I have explored a lot since with other parts of me, some of which I have known about for long and can’t quite bring to many places yet, and others which are new, even to me in some ways. Bisexuality is something that can comfortably stay hidden since I don’t often want to talk about my private life anyway, but I feel like it is nudging me to take it along when I show up more often. My gender identity can play hide and seek with my willingness to contradict people who assume they already know and invariably use gendered language and stereotypes. My mental health status is one I have taken with me several times, and I am glad I did due to the widespread need to share and connect during hard times.

The newest thing I still can’t quite integrate is neurodivergence. I didn’t even know I was neurodivergent until I read Scattered Minds; that made me realize that relating to something that deeply was going to change the course of my life. After coming to terms with my body image issues, I realized I still hated myself very much. There’s no other way to put it.

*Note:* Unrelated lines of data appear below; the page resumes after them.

Record GlobalTimeReel (C : Type) := mkReel {
  root : option nat;
  nodes : gmap bytes nat;
  framesByNumber : gmap Z (list nat);
  head : option nat;
  pendingFrames : gmap bytes (list GlobalPendingFrame.t);
  forkChoiceParams : Params;
  cache : C;
  equivocators : gmap Z (gset Z);
  stopped : bool;
  (* the nodes, and the next pointer *)
  heap : gmap nat GlobalFrameNode.t;
  next : nat;
  (* what was sent, what was done, and how many choices were made *)
  events : list GlobalEvent.t;
  effects : list effect;
  choices : nat
}.
Arguments root {C}. Arguments nodes {C}. Arguments framesByNumber {C}. Arguments head {C}.
Arguments pendingFrames {C}. Arguments forkChoiceParams {C}. Arguments cache {C}. Arguments equivocators {C}.
Arguments stopped {C}. Arguments heap {C}. Arguments next {C}. Arguments events {C}. Arguments effects {C}.
Arguments choices {C}. Arguments mkReel {C}.

Section setters.
Context {C : Type}.
Abbreviation reel := (GlobalTimeReel C).
Definition set_root x (g : reel) := mkReel x (nodes g) (framesByNumber g) (head g) (pendingFrames g) (forkChoiceParams g) (cache g) (equivocators g) (stopped g) (heap g) (next g) (events g) (effects g) (choices g).
Definition set_nodes x (g : reel) := mkReel (root g) x (framesByNumber g) (head g) (pendingFrames g) (forkChoiceParams g) (cache g) (equivocators g) (stopped g) (heap g) (next g) (events g) (effects g) (choices g).
Definition set_framesByNumber x (g : reel) := mkReel (root g) (nodes g) x (head g) (pendingFrames g) (forkChoiceParams g) (cache g) (equivocators g) (stopped g) (heap g) (next g) (events g) (effects g) (choices g).
Definition set_head x (g : reel) := mkReel (root g) (nodes g) (framesByNumber g) x (pendingFrames g) (forkChoiceParams g) (cache g) (equivocators g) (stopped g) (heap g) (next g) (events g) (effects g) (choices g).
Definition set_pendingFrames x (g : reel) := mkReel (root g) (nodes g) (framesByNumber g) (head g) x (forkChoiceParams g) (cache g) (equivocators g) (stopped g) (heap g) (next g) (events g) (effects g) (choices g).
Definition set_forkChoiceParams x (g : reel) := mkReel (root g) (nodes g) (framesByNumber g) (head g) (pendingFrames g) x (cache g) (equivocators g) (stopped g) (heap g) (next g) (events g) (effects g) (choices g).
Definition set_cache (x : C) (g : reel) := mkReel (root g) (nodes g) (framesByNumber g) (head g) (pendingFrames g) (forkChoiceParams g) x (equivocators g) (stopped g) (heap g) (next g) (events g) (effects g) (choices g).
Definition set_equivocators x (g : reel) := mkReel (root g) (nodes g) (framesByNumber g) (head g) (pendingFrames g) (forkChoiceParams g) (cache g) x (stopped g) (heap g) (next g) (events g) (effects g) (choices g).
Definition set_stopped x (g : reel) := mkReel (root g) (nodes g) (framesByNumber g) (head g) (pendingFrames g) (forkChoiceParams g) (cache g) (equivocators g) x (heap g) (next g) (events g) (effects g) (choices g).
Definition set_heap x (g : reel) := mkReel (root g) (nodes g) (framesByNumber g) (head g) (pendingFrames g) (forkChoiceParams g) (cache g) (equivocators g) (stopped g) x (next g) (events g) (effects g) (choices g).
Definition set_next x (g : reel) := mkReel (root g) (nodes g) (framesByNumber g) (head g) (pendingFrames g) (forkChoiceParams g) (cache g) (equivocators g) (stopped g) (heap g) x (events g) (effects g) (choices g).
Definition set_events x (g : reel) := mkReel (root g) (nodes g) (framesByNumber g) (head g) (pendingFrames g) (forkChoiceParams g) (cache g) (equivocators g) (stopped g) (heap g) (next g) x (effects g) (choices g).
Definition set_effects x (g : reel) := mkReel (root g) (nodes g) (framesByNumber g) (head g) (pendingFrames g) (forkChoiceParams g) (cache g) (equivocators g) (stopped g) (heap g) (next g) (events g) x (choices g).
Definition set_choices x (g : reel) := mkReel (root g) (nodes g) (framesByNumber g) (head g) (pendingFrames g) (forkChoiceParams g) (cache g) (equivocators g) (stopped g) (heap g) (next g) (events g) (effects g) x.
End setters.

There are things about ourselves we learn to loathe and obediently keep stomping on, until one day we see unlikable traits as something other than imperfections to be fixed. How your brain is wired, experiences and the environment, among other things, can shape how you show up in the world. Neurodivergence can cause behaviors that are seen as annoying or abnormal by the outside world, but they had an original purpose while you were growing up or have a current one right now. The most common example is stimming: repetitive behaviors that allow a person to feel calmer and self-soothe to deal with daily stressors and sensory overstimulation.

If you are familiar with neurodivergence of any kind (and there are many), you know that people often learn how to mask the ways they are different from others to blend in and be included, and that there are many coping mechanisms you can adopt.

I now see myself as this social being I am examining from within, who is a complex web of neurodivergent traits, a set of masking strategies to conform to some degree, and a long list of coping mechanisms, some of which might not even be working anymore. If you understand what integration is, then you know I have hit a brick wall in terms of making it part of my life. Taking a wig off took years, accepting what I see in the mirror even longer, what about liking myself as a person? What about bringing my neurodivergent self to events, on a date, for a walk or to work? What about that? This is quite a pickle…

What is it going to take?

Time, curiosity and compassion, I think.

What would make you feel seen as a whole integrated being?

Compassionately listening,

Dare to be B@ld

P.S. I have listened to this episode of the podcast twice because it was exactly what I needed.